Definitions and implications for reliability of information
Not all scientific and technical information is created equal – there is considerable variation in reliability, validity, and credibility. The nature of scientific investigation is such that the validity commonly changes with time as knowledge improves. The best scientific publications contain undisputed facts that can be verified by scientists other than the authors. Then, such publications interpret the information in an objective way, but interpretations are not facts. The definitions below are an attempt to guide those unfamiliar with different types of publications. Bear in mind that the reliability, validity, and credibility of information can still vary within the categories of publications listed below.

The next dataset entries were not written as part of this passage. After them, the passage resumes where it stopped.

(** * Wolfgank AI SEO tools: the generation router of [app.py]

    A shallow embedding of the text-generation fallback layer
    ([initialize_hf_pipeline], [generate_text]) and of the JSON request
    handlers that call it, followed by the properties the specification
    states about them.

    Conventions of the embedding:
    - a Python [str] is a [string]; its characters are code points below 256;
    - an exception (an instance of [Exception]) is represented by the text
      [str(e)] that the f-strings of the program print;
    - the module's global variables are the fields of [state]; the local
      variables of [generate_text] are the fields of [frame];
    - everything outside the program (the Ollama service, the transformers
      library, the clock) is a field of [World]; a reply may change from one
      call to the next, so each of them is indexed by the number of events
      that happened before the call. *)

From Stdlib Require Import String Ascii List Bool Arith ZArith Lia.
Import ListNotations.
Local Open Scope string_scope.

Set Implicit Arguments.

(** ** Python strings *)

Module PyStr.

(** The line feed written [\n] in the program's literals. *)
Definition nl : string := String (ascii_of_nat 10) EmptyString.

(** [s.startswith(p)] *)
Definition startswith (s p : string) : bool := String.prefix p s.

(** [s[n:]] *)
Fixpoint slice_from (n : nat) (s : string) : string :=
  match n, s with
  | O, _ => s
  | S _, EmptyString => EmptyString
  | S n', String _ s' => slice_from n' s'
  end.

(** [s[:n]] *)
Fixpoint slice_to (n : nat) (s : string) : string :=
  match n, s with
  | O, _ => EmptyString
  | S _, EmptyString => EmptyString
  | S n', String c s' => String c (slice_to n' s')
  end.

(** [c.isspace()] on the code points below 256: TAB, LF, VT, FF, CR,
    FS, GS, RS, US, SPACE, NEL and NBSP. *)
Definition isspace (c : ascii) : bool :=
  let n := nat_of_ascii c in
  (((9 <=? n) && (n <=? 13)) || ((28 <=? n) && (n <=? 32))
   || (n =? 133) || (n =? 160))%nat.

(** [s.lstrip()] *)
Fixpoint lstrip (s : string) : string :=
  match s with
  | EmptyString => EmptyString
  | String c s' => if isspace c then lstrip s' else s
  end.

(** [needle in hay] *)
Fixpoint str_in (needle hay : string) : bool :=
  String.prefix needle hay
  || match hay with
     | EmptyString => false
     | String _ hay' => str_in needle hay'
     end.

(** Membership of one character. *)
Fixpoint has_char (c : ascii) (s : string) : bool :=
  match s with
  | EmptyString => false
  | String d s' => Ascii.eqb c d || has_char c s'
  end.

(** Truth value of a string: [bool(s)]. *)
Definition truthy (s : string) : bool :=
  match s with EmptyString => false | String _ _ => true end.

End PyStr.
Import PyStr.

(** ** Results of calls that may raise *)

Inductive result (A : Type) : Type :=
| Ok (a : A)
| Raise (e : string).
Arguments Ok {A} a.
Arguments Raise {A} e.

(** ** A state and exception monad *)

Definition M (S A : Type) : Type := S -> result A * S.

Definition ret {S A} (a : A) : M S A := fun s => (Ok a, s).

Definition bind {S A B} (m : M S A) (k : A -> M S B) : M S B :=
  fun s => match m s with
           | (Ok a, s') => k a s'
           | (Raise e, s') => (Raise e, s')
           end.

Definition raise {S A} (e : string) : M S A := fun s => (Raise e, s).

(** [try: m  except Exception as e: h e]: the state reached when the
    exception was raised is the one the handler starts from. *)
Definition try_catch {S A} (m : M S A) (h : string -> M S A) : M S A :=
  fun s => match m s with
           | (Ok a, s') => (Ok a, s')
           | (Raise e, s') => h e s'
           end.

Definition gets {S A} (f : S -> A) : M S A := fun s => (Ok (f s), s).
Definition modify {S} (f : S -> S) : M S unit := fun s => (Ok tt, f s).
Definition of_result {S A} (r : result A) : M S A := fun s => (r, s).

Declare Scope monad_scope.
Delimit Scope monad_scope with monad.
Notation "x <- m ;; k" := (bind m (fun x => k))
  (at level 61, m at next level, right associativity) : monad_scope.
Notation "m ;; k" := (bind m (fun _ => k))
  (at level 61, right associativity) : monad_scope.
Local Open Scope monad_scope.

(** ** The outside world and the program state *)

(** The object [transformers.pipeline(...)] returns.  The program tests it
    both with [is None] and with its truth value, so the truth value of the
    object is part of the model. *)
Record Pipeline : Type := mkPipeline {
  pl_truthy : bool;
  (** [hf_pipeline(prompt, max_length=700, num_return_sequences=1,
      truncation=True)[0]['generated_text']] *)
  pl_call : nat -> string -> result string
}.

(** [datetime.now()] *)
Record datetime : Type := mkDatetime {
  year : nat; month : nat; day : nat;
  hour : nat; minute : nat; second : nat
}.

Record World : Type := mkWorld {
  (** set at import time by the [try: from transformers import pipeline] *)
  TRANSFORMERS_AVAILABLE : bool;
  (** [ollama.list()] *)
  ollama_list : nat -> result unit;
  (** [ollama.chat(model=OLLAMA_MODEL, messages=[...])['message']['content']] *)
  ollama_chat : nat -> string -> result string;
  (** [pipeline("text-generation", model=HF_MODEL_FALLBACK, ...)] *)
  pipeline : nat -> result Pipeline;
  datetime_now : nat -> datetime
}.

Inductive level : Type := INFO | WARNING | ERROR.

Inductive backend : Type := Primary | Secondary.

(** What a run leaves behind: the log, and the calls made to the outside
    with their replies. *)
Inductive event : Type :=
| Log (lvl : level) (msg : string)
| Probe (reply : result unit)
| Invoke (b : backend) (prompt : string) (reply : result string)
| EnterInit
| Construct (reply : result Pipeline).

Record state : Type := mkState {
  ollama_available : bool;
  hf_pipeline : option Pipeline;
  GENERATION_METHOD : string;
  (** newest first *)
  events : list event
}.

Definition OLLAMA_MODEL : string := "gemma3:1b".
Definition HF_MODEL_FALLBACK : string := "google/gemma-2b".

(** The module just after its top-level assignments. *)
Definition initial_state : state :=
  {| ollama_available := false; hf_pipeline := None;
     GENERATION_METHOD := "None"; events := [] |}.

Definition set_ollama_available (b : bool) (s : state) : state :=
  {| ollama_available := b; hf_pipeline := hf_pipeline s;
     GENERATION_METHOD := GENERATION_METHOD s; events := events s |}.
Definition set_hf_pipeline (p : option Pipeline) (s : state) : state :=
  {| ollama_available := ollama_available s; hf_pipeline := p;
     GENERATION_METHOD := GENERATION_METHOD s; events := events s |}.
Definition set_GENERATION_METHOD (m : string) (s : state) : state :=
  {| ollama_available := ollama_available s; hf_pipeline := hf_pipeline s;
     GENERATION_METHOD := m; events := events s |}.
Definition push (e : event) (s : state) : state :=
  {| ollama_available := ollama_available s; hf_pipeline := hf_pipeline s;
     GENERATION_METHOD := GENERATION_METHOD s; events := e :: events s |}.

Definition emit (e : event) : M state unit := modify (push e).
Definition logging (lvl : level) (msg : string) : M state unit :=
  emit (Log lvl msg).
Definition tick : M state nat := gets (fun s => length (events s)).

(** ** [datetime.now().strftime("%Y-%m-%d %H:%M:%S")] *)

Definition digit (n : nat) : ascii := ascii_of_nat (48 + n mod 10).

Definition two_digits (n : nat) : string :=
  String (digit (n / 10)) (String (digit n) EmptyString).

Definition four_digits (n : nat) : string :=
  String (digit (n / 1000)) (String (digit (n / 100)) (two_digits n)).

Definition strftime (d : datetime) : string :=
  four_digits (year d) ++ "-" ++ two_digits (month d) ++ "-"
  ++ two_digits (day d) ++ " " ++ two_digits (hour d) ++ ":"
  ++ two_digits (minute d) ++ ":" ++ two_digits (second d).

(** ** The generation layer *)

(** Local variables of [generate_text]. *)
Record frame : Type := mkFrame {
  result_text : string;
  source : string;
  error_message : option string
}.

(** [bool(x)] for a value that is [None] or a string. *)
Definition opt_truthy (o : option string) : bool :=
  match o with None => false | Some m => truthy m end.

(** [x or d] for a value that is [None] or a string. *)
Definition py_or (o : option string) (d : string) : string :=
  match o with
  | Some m => if truthy m then m else d
  | None => d
  end.

(** [bool(hf_pipeline)]: [None] is false, an object has its own truth
    value. *)
Definition pipeline_truthy (h : option Pipeline) : bool :=
  match h with None => false | Some pl => pl_truthy pl end.

(** [hf_pipeline is None] *)
Definition is_None {A} (h : option A) : bool :=
  match h with None => true | Some _ => false end.

Definition lift {A} (m : M state A) : M (state * frame) A :=
  fun sf => let (r, s') := m (fst sf) in (r, (s', snd sf)).

Definition local {A} (f : frame -> A) : M (state * frame) A :=
  gets (fun sf => f (snd sf)).

Definition assign_result_text (x : string) : M (state * frame) unit :=
  modify (fun sf => (fst sf, {| result_text := x; source := source (snd sf);
                                error_message := error_message (snd sf) |})).
Definition assign_source (x : string) : M (state * frame) unit :=
  modify (fun sf => (fst sf, {| result_text := result_text (snd sf); source := x;
                                error_message := error_message (snd sf) |})).
Definition assign_error_message (x : option string) : M (state * frame) unit :=
  modify (fun sf => (fst sf, {| result_text := result_text (snd sf);
                                source := source (snd sf); error_message := x |})).

(** Lines 85 to 87: the locals as [generate_text] first binds them. *)
Definition initial_frame : frame :=
  {| result_text := ""; source := "Unknown"; error_message := None |}.

(** The two values [source] takes before an error: lines 91 and 97. *)
Definition source_label (b : backend) : string :=
  match b with
  | Primary => "Ollama (" ++ OLLAMA_MODEL ++ ")"
  | Secondary => "Hugging Face (" ++ HF_MODEL_FALLBACK ++ ")"
  end.
(* ===== verification/_CoqProject ===== *)
-Q . S2P
Prelude.v
Utils.v
Bits.v
Floats.v
PriorityQueue.v
Market.v
ThreadRequests.v
Ranges.v
Partitioner.v
TaskTree.v
ParallelFor.v
ParallelReduce.v
ParallelScan.v
MirrorPartition.v
ParallelSort.v
TaskPool.v
Unordered.v
Monitor.v
RwMutex.v
Aggregator.v
Malloc.v
Slab.v
InputBuffer.v
Pipeline.v
PipelineTheorems.v
PipelineCancel.v
MicroQueue.v
ConcurrentQueue.v
BoundedQueue.v
HashMap.v
HashMapTheorems.v
CallOnce.v
(* ===== verification/Prelude.v ===== *)
(** * oneTBB: a verification library

    A model of the algorithms, containers, scheduler and allocator of oneTBB (the
    sources under src/) with theorems that they are correct.  Names of files below
    are those of the repository; T/ stands for include/oneapi/tbb/.

    ** The parts of the program and the files that model them

    - Arithmetic.  [Utils] (comparisons and clamps of the library), [Bits]
      (T/detail/_machine.h, T/detail/_utils.h: logarithm, reversal of bits,
      alignment, encoding of core types), [Floats] (rounding of the [float] and
      [double] arithmetic that the ranges use).
    - Parallel algorithms.  [Ranges] (T/blocked_range*.h: splitting), [Partitioner]
      (T/partitioner.h: the range pool, the four partitioners and their loops),
      [TaskTree] (reference counts of the tree of tasks), [ParallelFor],
      [ParallelReduce], [ParallelScan] (T/parallel_scan.h), [MirrorPartition]
      (T/detail/_parallel_partition.h), [ParallelSort], [InputBuffer], [Pipeline],
      [PipelineTheorems] and [PipelineCancel] (src/tbb/parallel_pipeline.cpp).  The algorithms are proved against the class
      [RangeOps]/[RangeLaws] of [Ranges], and the pipeline against the class
      [Buffer] of [InputBuffer], which a circular array and a map implement.
    - Containers.  [PriorityQueue] (T/concurrent_priority_queue.h, one batch of
      operations) and [Aggregator] (T/detail/_aggregator.h, the threads that make
      the batches); [Unordered] (T/detail/_concurrent_unordered_base.h, the
      split-ordered list); [MicroQueue], [ConcurrentQueue] and [BoundedQueue]
      (T/detail/_concurrent_queue_base.h, T/concurrent_queue.h,
      src/tbb/concurrent_bounded_queue.cpp); [HashMap] and [HashMapTheorems]
      (T/concurrent_hash_map.h).
    - Synchronization.  [Monitor] (src/tbb/concurrent_monitor.h,
      src/tbb/address_waiter.cpp), [RwMutex] (T/spin_rw_mutex.h, T/rw_mutex.h) and
      [CallOnce] (T/collaborative_call_once.h).
    - Scheduler.  [TaskPool] (src/tbb/arena_slot.h and .cpp, the deque of a slot),
      [Market] (src/tbb/market.cpp, src/tbb/pm_client.h, the demand of
      src/tbb/arena.cpp), [ThreadRequests] (src/tbb/thread_request_serializer.cpp).
    - Memory allocator.  [Malloc] (size classes and aligned objects of
      src/tbbmalloc/frontend.cpp) and [Slab] (blocks, mailboxes and orphaned blocks
      of the same file).

    Definitions keep the names of the code, and the comments of each file name the
    functions that it models.

    ** How code becomes definitions

    A function without side effects is a function.  Sequential code with a state
    is a function on a record of the data members, with [None] for undefined
    behaviour: an access out of bounds, a failed assertion, a freed object.  So a
    theorem that an operation returns [Some] includes that it is safe.  Integers
    are [Z]; they are reduced to their width where the code can overflow and are
    bounded by a hypothesis or unbounded where the comment of the file says why.

    Concurrent code is a state with one program point for each thread and a
    function [next] that makes one access to shared memory of one thread; a
    relation [step] chooses the thread, and the requests of the users, at will.
    Invariants are proved by induction on [rtc step].  The memory is sequentially
    consistent: a weaker order in the source is one that the library argues to be
    enough, and this argument is not part of the models.  Sections under a lock
    that no other thread can observe are one step.  Ghost fields (logs, values by
    ticket) record the history that a theorem speaks about and never influence a
    step.  Code of the user (bodies, comparators, hash functions, iterators) and
    the allocators are parameters, with their documented requirements as
    hypotheses or classes.

    ** What the theorems show

    - Algorithms: each element of a range is processed exactly once, by any
      partitioner and under any stealing; the tasks end; a reduction gives the
      value of the sequential one for an associative operation, and a scan the
      prefixes of the sequential one; the array is sorted, the partition is a partition; each item of a pipeline passes each
      filter once, in order where the filter is serial in order, with at most the
      given number of items in flight; a cancelled pipeline finalizes every item
      that has not left it, except those in its buffers; the waiting thread is
      released once.
    - Containers: the concurrent priority queue, the unordered containers, the hash
      map and the concurrent queue are linearizable with respect to a sequential
      specification; the hash map uses no deleted item and its locks do not
      deadlock; the bounded queue neither loses an item nor deadlocks, at a
      capacity of at least one, as long as nothing is aborted.
    - Synchronization: readers and writers exclude each other, and no notification
      is lost: a thread does not sleep when its condition holds and nobody is on
      the way to wake it up; with at most 128 threads collaborative_call_once calls
      its function once and uses no runner that was destroyed.
    - Scheduler: a spawned task is executed exactly once, by the owner or by a
      thief; workers are distributed up to the limit and the demand; requests for
      threads are conserved.
    - Allocator: the size classes fit their requests, and objects of a slab that
      are in use are disjoint and are reused only after they were freed.
    - Some theorems show where the code does not do what it means to; their
      comments say what goes wrong.

    ** Bounds and fuel

    Loops that are not structural either have a measure, or run with a fuel that a
    theorem shows to be enough: the splits of a range are bounded by its size, the
    search for a token by the size of the array, a batch by its length.  Witnesses
    evaluate the models on small inputs (up to four threads, arrays of a few dozen
    elements); the theorems have no such bounds.

    Some theorems hold within bounds that the code relies on and does not check.
    They are hypotheses of the theorems, and beyond each of them a theorem shows
    what happens:
    - [Unordered]: at most [2 ^ 62] nodes per unit of the maximal load factor
      ([within_load]); with the factor 0 the number of buckets wraps to 0
      ([zero_load_factor_divides_by_zero]).
    - [ThreadRequests]: the pending demand fits in 16 bits and the total in an [int]
      ([fits]); a demand of [2 ^ 15] is taken for a withdrawal
      ([large_request_inverted]).
    - [Market]: the products of demand and limit fit in an [int] ([no_overflow]);
      with 50,000 workers they do not ([allotment_overflows]).
    - [ConcurrentQueue]: no allocation of a page throws ([allocating_step]); after
      one has, a pop reads an invalid page ([pop_reads_invalid_page]).
    - [BoundedQueue]: the capacity is fixed and at least one; at the capacity 0 a
      push and a pop wait for each other ([zero_capacity_deadlock]).
    - [CallOnce]: at most 128 threads; beyond, the count of references overflows.

    ** Not modelled

    - Containers: concurrent_vector, the skip list,
      enumerable_thread_specific and concurrent_lru_cache; the operations of the
      modelled containers that must not run concurrently with others (copies,
      assignment, clear, iterators).
    - The flow graph, parallel_for_each and parallel_invoke.
    - Task groups, contexts, the dispatch loop, task streams and mailboxes: the
      loop depends on thread-local state, time and random victims.
    - Code that only creates threads, loads libraries or calls the operating
      system or hwloc; the composability manager; the hardware transactions of the
      rtm mutexes; notifications of tools; compile-time configuration.
    - The backend and the large objects of the allocator; its replacement of the
      functions of other binaries.
    - Weak memory: see above.
*)

From stdpp Require Import base numbers relations sorting list.
From Stdlib Require Import ZArith Lia.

Summary of a written work; briefly describes the substance of the work. Most peer-reviewed journal articles and many other publications have them at the beginning of the publication.
In some cases, abstracts are the only written record of oral or poster presentations at conferences or symposia. Abstracts of such presentations are commonly, but not exclusively, preliminary works that are later formalized as peer-reviewed articles, which usually undergo more rigorous review.
An official record of a conference meeting. These proceedings can include a collection of documents that correspond to presentations and information given at the conference. A publication in a proceedings might be an abstract, an extended abstract (3-4 pages), or a more formal conference paper.
The level of review varies with the organization sponsoring the conference. Abstracts and papers in some proceedings have not received as much professional scrutiny as others, and they commonly receive less scrutiny than a peer-reviewed journal article. Professionals in subdisciplines often know what level of review is employed for particular conferences. There is no easy way for the general public to evaluate the level of review, and thus the reliability, of a proceedings publication.
A publication (which could be called a report, an investigation, a code, and many other names) by a branch of government, which can include local, state or federal government. The level of peer review and scientific or technical rigor varies widely.
Peer Reviewed (Journal/Article/Refereed):
Written material that has been reviewed by experts in the field for legitimacy and validity before being published. Commonly one of the most reliable, and technical, of sources. Authors may submit manuscript drafts to colleagues informally, then send revisions to a scientific or technical journal. The journal editor usually sends the manuscript for review by two or three individuals who should be very knowledgeable. These individuals ideally evaluate the manuscript, figures, and references very carefully and objectively. They then recommend changes, and either acceptance or rejection of the manuscript. The editor returns the manuscript and reviews to the original authors. If permitted by the editor, the authors then revise the manuscript. Depending on the nature of the changes required, the editor may then publish the revised manuscript or require a complete re-review of the manuscript.
Scientists and engineers commonly recognize that the quality of all journals is not the same. Some journals have very wide readership (and therefore a high “impact factor”). The journals Science and Nature have high impact factors and cover a wide range of scientific topics; articles in these journals are highly regarded. Other more specialized journals have lower impact factors, and cater more to specialists. Within the specialized journals there are upper-tier journals that are more highly regarded than lower-tier journals. Professionals in subdisciplines often are familiar with journal reputations, but the general public is not likely to know the level of review that articles have undergone.
Information organized in a narrative, or presented in graphics. Reports can be prepared on an as-needed basis depending on the topic, or may be re-occurring on a specific time interval basis. Reports may be produced by individuals or teams in consulting firms working for industry, for government agencies, or for environmental groups. Other reports are produced by industry groups, individual companies, by government agencies, or by environmental organizations. Rigorous peer review is not the rule, but some governmental reports do undergo rigorous peer review; an example is the rigorous review that most US Geological Survey publications undergo.
A presentation of information in a format emphasizing brevity, key points of interest or concern and a general desire to convey the most relevant points in the least amount of space. The information in fact sheet can be manipulated by the author by the inclusion or exclusion of information. The term “fact” may have a looser meaning than “observation” as used by scientists or engineers.